┌─ PROVIDED RECORDS

Definition capabilities : CapabilitiesOutput :=
  mkCapabilities (bytes_of_ascii "capabilities") (bytes_of_ascii "rust-dds") (bytes_of_ascii "DDS") 2
    cargo_pkg_version RELAY_SPEC_VERSION
    (bytes_of_ascii <$> ["version"; "capabilities"; "status"; "convert"]%string)
    (bytes_of_ascii <$> ["mock"; "rtps"; "shmem"]%string)
    (bytes_of_ascii <$> ["transient_local"; "back_pressure"; "writer_guid"; "sequence_number"; "deadline";
                         "security"; "observability"; "loaning"]%string)
    (bytes_of_ascii <$> ["Participant"; "Publisher"; "Subscriber"; "LoaningPublisher"]%string)
    (bytes_of_ascii <$> ["HealthProvider"; "MetricsProvider"; "SecurityPlugin"]%string) true.

Definition status_output : StatusOutput :=
  mkStatus (bytes_of_ascii "rust-dds") (bytes_of_ascii "DDS") cargo_pkg_version true false [].

Definition main (command : Command) (stdin : Stdin) : panics Ran :=
  match command with
  | Version format =>
      let v := version_output in
      match format with
      | Json => println_json (VVersion v)
      | Text => println (bytes_of_ascii "rust-dds " ++ vo_version v ++ bytes_of_ascii " (RELAY spec v"
                         ++ vo_spec_version v ++ bytes_of_ascii ", protocol: DDS, runtime: " ++ vo_runtime v
                         ++ bytes_of_ascii ")")
      end
  | Capabilities => println_json (VCapabilities capabilities)
  | Status format =>
      let s := status_output in
      match format with
      | Json => println_json (VStatus s)
      | Text => println (bytes_of_ascii "rust-dds " ++ st_version s ++ em_dash ++ bytes_of_ascii "healthy: "
                         ++ ascii_bool (st_healthy s) ++ bytes_of_ascii ", connected: "
                         ++ ascii_bool (st_connected s))
      end
  | Convert protocol format => run_convert protocol format stdin
  end.

(** ** Converting *)

(** What [convert] accepts: JSON of DDS, with the protocol in any case, and a
    stream that ends within the limit and holds a canonical sample. *)
Definition convertible (protocol format : str) (stdin : Stdin) (s : Sample) : Prop :=
  format = bytes_of_ascii "json" ∧ to_ascii_lowercase <$> protocol = bytes_of_ascii "dds" ∧
  si_error stdin = None ∧ len (si_bytes stdin) <= MAX_CONVERT_INPUT_BYTES ∧ from_slice (si_bytes stdin) = inl s.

└─

**WHAT YOU HAVE TO DO:** Every line of the data that includes the word "format" should be copied.

**ANSWER FOR THIS EXERCISE:**
  | Version format =>
      match format with
  | Status format =>
      match format with
  | Convert protocol format => run_convert protocol format stdin
Definition convertible (protocol format : str) (stdin : Stdin) (s : Sample) : Prop :=
  format = bytes_of_ascii "json" ∧ to_ascii_lowercase <$> protocol = bytes_of_ascii "dds" ∧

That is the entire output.